Non-templated poly(A) tails are added to the 3'-end of most mRNAs, which have important roles in post-transcriptional regulation1-3. Recent studies have revealed that poly(A) tails are not composed purely of A residues, but also contain U, C and G residues internally and at their 3'-ends4-6, revealing new levels of complexity. However, no method is able to analyze these internal and terminal non-A residues simultaneously. Here, we developed a new method called unbiased capture of 3-terminal followed by full-length RNA sequencing (UCTF-seq) which captures RNA 3'-ends by direct 3' adaptor ligation and rRNA removal by CRISPR/Cas9. This method allows simultaneous evaluation of the poly(A) tail length and 5'-end, internal, and 3'-end non- A residues together with the full-length cDNA for a transcript.

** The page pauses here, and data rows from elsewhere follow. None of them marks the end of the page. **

(** * tree_gen.py: the exclusion rules and the tree renderer

    A shallow embedding of [TreeGenerator] (src/tree_gen.py) and the
    properties its specification states about it.

    Strings are Python [str] values held as UTF-8 byte strings: substring
    search, suffix tests, concatenation and lexicographic comparison agree
    on both views.  [str.lower] is a Unicode table that is not reproduced:
    the development is parametric in it (Section variable [lower]), and
    the closed examples instantiate it with ASCII lowercasing. *)

From Stdlib Require Import ZArith Ascii String List Lia Permutation DecimalString.
From stdpp Require Import base strings gmap list sorting.

Local Open Scope string_scope.
Local Open Scope Z_scope.
Local Open Scope list_scope.
Set Warnings "-register-all".


(** ** Python [str] operations used by the program *)

Module Str.

(** [pat in s] *)
Fixpoint contains (pat s : string) : bool :=
  String.prefix pat s ||
  match s with
  | EmptyString => false
  | String _ s' => contains pat s'
  end.

(** [s.endswith(pat)] *)
Definition endswith (s pat : string) : bool :=
  let n := String.length s in
  let m := String.length pat in
  (m <=? n)%nat && String.eqb (String.substring (n - m) m s) pat.

(** [s.replace(a, b)] for one-character [a] and [b] *)
Fixpoint replace (a b : ascii) (s : string) : string :=
  match s with
  | EmptyString => EmptyString
  | String c s' => String (if Ascii.eqb c a then b else c) (replace a b s')
  end.

(** [s.rfind(c)] for a one-character [c]: the last index, or -1 *)
Fixpoint rfind (c : ascii) (s : string) : Z :=
  match s with
  | EmptyString => -1
  | String a s' =>
      let r := rfind c s' in
      if 0 <=? r then r + 1 else if Ascii.eqb a c then 0 else -1
  end.

(** [sep.join(l)] *)
Definition join (sep : string) (l : list string) : string :=
  String.concat sep l.

(** [len(s)]: the number of code points, that is of bytes that do not
    continue a UTF-8 sequence *)
Definition starts_char (c : ascii) : bool :=
  let n := nat_of_ascii c in
  negb ((128 <=? n) && (n <? 192))%nat.

Fixpoint len (s : string) : nat :=
  match s with
  | EmptyString => 0%nat
  | String c s' => ((if starts_char c then 1 else 0) + len s')%nat
  end.

(** ASCII lowercasing, the instance of [str.lower] used in examples *)
Definition lower_char (c : ascii) : ascii :=
  let n := nat_of_ascii c in
  if ((65 <=? n) && (n <=? 90))%nat then ascii_of_nat (n + 32) else c.

Fixpoint lower_ascii (s : string) : string :=
  match s with
  | EmptyString => EmptyString
  | String c s' => String (lower_char c) (lower_ascii s')
  end.

End Str.

(** ** Exceptions and results *)

Inductive exn :=
| ValueError (msg : string)
| PermissionError
| NotADirectoryError
| FileNotFoundError
| RecursionError
| UnicodeEncodeError.

Inductive Result (A : Type) :=
| Ok (a : A)
| Raise (e : exn).
Arguments Ok {A} a.
Arguments Raise {A} e.

(** ** The filesystem as the program sees it

    A directory lists its children by name, in the order [iterdir] yields
    them.  [readable = false] stands for a directory that cannot be read:
    the [try] block of [_build_tree] raises [PermissionError] on it,
    either because the listing itself is denied, or because the directory
    can be listed but not searched, so that the [stat] behind [is_dir] in
    the sort key is denied for its entries.  The children of a readable
    directory are entries that can be examined: [is_dir] answers for them
    and does not raise. *)

Inductive node :=
| File
| Dir (readable : bool) (children : list (string * node)).

(** A [pathlib.Path]: its components below the filesystem anchor, and what
    the snapshot has at that place ([None]: nothing). *)
Record Path := MkPath { parts : list string; target : option node }.

Definition name (p : Path) : string := List.last (parts p) "".

Definition is_dir (p : Path) : bool :=
  match target p with
  | Some (Dir _ _) => true
  | _ => false
  end.

Definition exists_ (p : Path) : bool :=
  match target p with
  | Some _ => true
  | None => false
  end.

Definition child (p : list string) (c : string * node) : Path :=
  {| parts := p ++ [fst c]; target := Some (snd c) |}.

(** [path.iterdir()], taken together with the [is_dir] calls of the sort
    key that consumes it inside the same [try] block *)
Definition iterdir (p : Path) : Result (list Path) :=
  match target p with
  | None => Raise FileNotFoundError
  | Some File => Raise NotADirectoryError
  | Some (Dir false _) => Raise PermissionError
  | Some (Dir true cs) => Ok (map (child (parts p)) cs)
  end.

(** [PurePath.suffix]: the final dot-prefixed part of the name *)
Definition suffix (p : Path) : string :=
  let nm := name p in
  let i := Str.rfind "." nm in
  if (0 <? i) && (i <? Z.of_nat (String.length nm) - 1)
  then String.substring (Z.to_nat i) (String.length nm - Z.to_nat i) nm
  else "".

(** [path.relative_to(root)]: [None] stands for the [ValueError] raised
    when [path] is not beneath [root]. *)
Fixpoint strip_prefix (pre l : list string) : option (list string) :=
  match pre, l with
  | [], _ => Some l
  | a :: pre', b :: l' => if String.eqb a b then strip_prefix pre' l' else None
  | _ :: _, [] => None
  end.

Definition relative_to (path root : Path) : option (list string) :=
  strip_prefix (parts root) (parts path).

(** [str(relative_path)] *)
Definition str_of_parts (l : list string) : string :=
  match l with
  | [] => "."
  | _ => Str.join "/" l
  end.

(** ** Configuration *)

(** The override dictionary given to the constructor: [None] is an absent
    key. *)
Record Config := MkConfig {
  cfg_exclude_dirs : option (list string);
  cfg_exclude_files : option (list string);
  cfg_exclude_patterns : option (list string);
  cfg_include_extensions : option (option (list string));
  cfg_max_depth : option (option Z);
  cfg_exclude_path_patterns : option (list string)
}.

Definition empty_config : Config := MkConfig None None None None None None.

Module DEFAULT_CONFIG.
Definition exclude_dirs : list string :=
  [ "node_modules"; "vendor";
    "dist"; "build"; ".expo"; "android/app/build";
    "android/.gradle"; "android/.kotlin"; "android/app/.cxx";
    "ios/build"; "ios/Pods";
    "__pycache__"; ".pytest_cache"; ".mypy_cache";
    ".next"; "coverage"; "temp-apk";
    ".git"; ".vscode"; ".idea"; ".DS_Store";
    "venv"; "env";
    ".gradle"; ".cxx"; "build";
    ".expo-shared"; "web-build" ].
Definition exclude_files : list string :=
  [ ".DS_Store"; "Thumbs.db"; "desktop.ini";
    "package-lock.json"; "yarn.lock"; "pnpm-lock.yaml";
    ".env"; ".env.local"; ".env.production";
    "google-services.json"; "GoogleService-Info.plist";
    ".gitignore"; ".eslintcache";
    "debug.keystore";
    "gradle-wrapper.jar"; "gradlew"; "gradlew.bat" ].
Definition exclude_patterns : list string :=
  [ ".pyc"; ".pyo"; ".class"; ".o";
    ".log";
    ".zip"; ".tar"; ".gz"; ".apk"; ".ipa"; ".aab";
    ".bin"; ".lock"; ".probe";
    ".so"; ".dex" ].
Definition include_extensions : option (list string) := None.
Definition max_depth : option Z := None.
Definition exclude_path_patterns : list string :=
  [ "android/app/.cxx";
    "android/.gradle";
    "android/app/build";
    ".expo/web/cache";
    "android/gradle/wrapper" ].
End DEFAULT_CONFIG.

Record TreeGenerator := MkTreeGenerator {
  exclude_dirs : gset string;
  exclude_files : gset string;
  exclude_patterns : list string;
  exclude_path_patterns : list string;
  include_extensions : option (list string);
  max_depth : option Z
}.

(** [TreeGenerator.__init__]: the defaults, overridden key by key *)
Definition __init__ (config : Config) : TreeGenerator :=
  {| exclude_dirs :=
       list_to_set (default DEFAULT_CONFIG.exclude_dirs (cfg_exclude_dirs config));
     exclude_files :=
       list_to_set (default DEFAULT_CONFIG.exclude_files (cfg_exclude_files config));
     exclude_patterns :=
       default DEFAULT_CONFIG.exclude_patterns (cfg_exclude_patterns config);
     exclude_path_patterns :=
       default DEFAULT_CONFIG.exclude_path_patterns (cfg_exclude_path_patterns config);
     include_extensions :=
       default DEFAULT_CONFIG.include_extensions (cfg_include_extensions config);
     max_depth :=
       default DEFAULT_CONFIG.max_depth (cfg_max_depth config) |}.

(** Python truthiness of the two optional settings *)
Definition truthy_list (o : option (list string)) : bool :=
  match o with
  | Some (_ :: _) => true
  | _ => false
  end.

Definition truthy_int (o : option Z) : bool :=
  match o with
  | Some d => negb (d =? 0)
  | None => false
  end.

(** ** The exclusion rules *)

Definition _should_exclude_by_path (self : TreeGenerator) (path root : Path) : bool :=
  match relative_to path root with
  | Some relative_path =>
      let path_str := Str.replace "\" "/" (str_of_parts relative_path) in
      existsb (fun pattern => Str.contains pattern path_str)
              (exclude_path_patterns self)
  | None => false
  end.

Definition _should_exclude (self : TreeGenerator) (path : Path) (root : option Path) : bool :=
  if match root with
     | Some r => _should_exclude_by_path self path r
     | None => false
     end
  then true
  else if is_dir path
  then bool_decide (name path ∈ exclude_dirs self)
  else if bool_decide (name path ∈ exclude_files self)
  then true
  else if existsb (fun pattern => Str.endswith (name path) pattern)
                  (exclude_patterns self)
  then true
  else if truthy_list (include_extensions self)
  then negb (existsb (String.eqb (suffix path)) (default [] (include_extensions self)))
  else false.

(** ** [sorted(iterable, key=...)]

    Python's [sorted] is a stable sort that compares keys with [<] only.
    Insertion from the right, placing an element before the first one whose
    key is not smaller, is the stable sort. *)

Section Sorted.
Context {A K : Type} (lt : K -> K -> bool) (key : A -> K).

Fixpoint insert_sorted (x : A) (l : list A) : list A :=
  match l with
  | [] => [x]
  | y :: l' =>
      if lt (key y) (key x) then y :: insert_sorted x l' else x :: y :: l'
  end.

Definition sorted (l : list A) : list A := foldr insert_sorted [] l.
End Sorted.

(** [<] on the tuples [(bool, str)] used as sort keys *)
Definition key_lt (k1 k2 : bool * string) : bool :=
  match fst k1, fst k2 with
  | false, true => true
  | true, false => false
  | _, _ => String.ltb (snd k1) (snd k2)
  end.

(** [enumerate(l)] *)
Definition enumerate {A} (l : list A) : list (nat * A) :=
  combine (seq 0 (length l)) l.

(** ** The renderer *)

Section Renderer.
(** [str.lower] *)
Variable lower : string -> string.

(** [lambda p: (not p.is_dir(), p.name.lower())] *)
Definition sort_key (p : Path) : bool * string :=
  (negb (is_dir p), lower (name p)).

(** The depth guard of [_build_tree] *)
Definition depth_reached (self : TreeGenerator) (depth : Z) : bool :=
  truthy_int (max_depth self) &&
  match max_depth self with
  | Some d => d <=? depth
  | None => false
  end.

(** The [for] loop: [items] pairs each entry with its index; an
    exception raised by the body ends the loop. *)
Fixpoint for_each {A} (body : nat -> A -> list string -> Result (list string))
    (items : list (nat * A)) (lines : list string) : Result (list string) :=
  match items with
  | [] => Ok lines
  | (i, item) :: rest =>
      match body i item lines with
      | Ok lines' => for_each body rest lines'
      | Raise e => Raise e
      end
  end.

Applying this method, we achieved the first complete transcriptome-wide 3' tail map of mRNA within the nuclear and cytoplasmic compartments of mammalian cells, uncovering differences in poly(A) tail length and non-A residues between these two mRNA populations. A survey of diverse eukaryotic species revealed the conservation of a subset of poly(A) tails containing consecutive U residues in the internal positions, whereas those with consecutive C or G residues were of much lower abundance. Together, we established the first method to be able to comprehensively analyze poly(A) tail 5'-end, internal and 3'-end non-A residues in addition to the length simultaneously, and reveal the first complete mRNA 3' tail map, providing rich insights into the regulatory roles of poly(A) tails.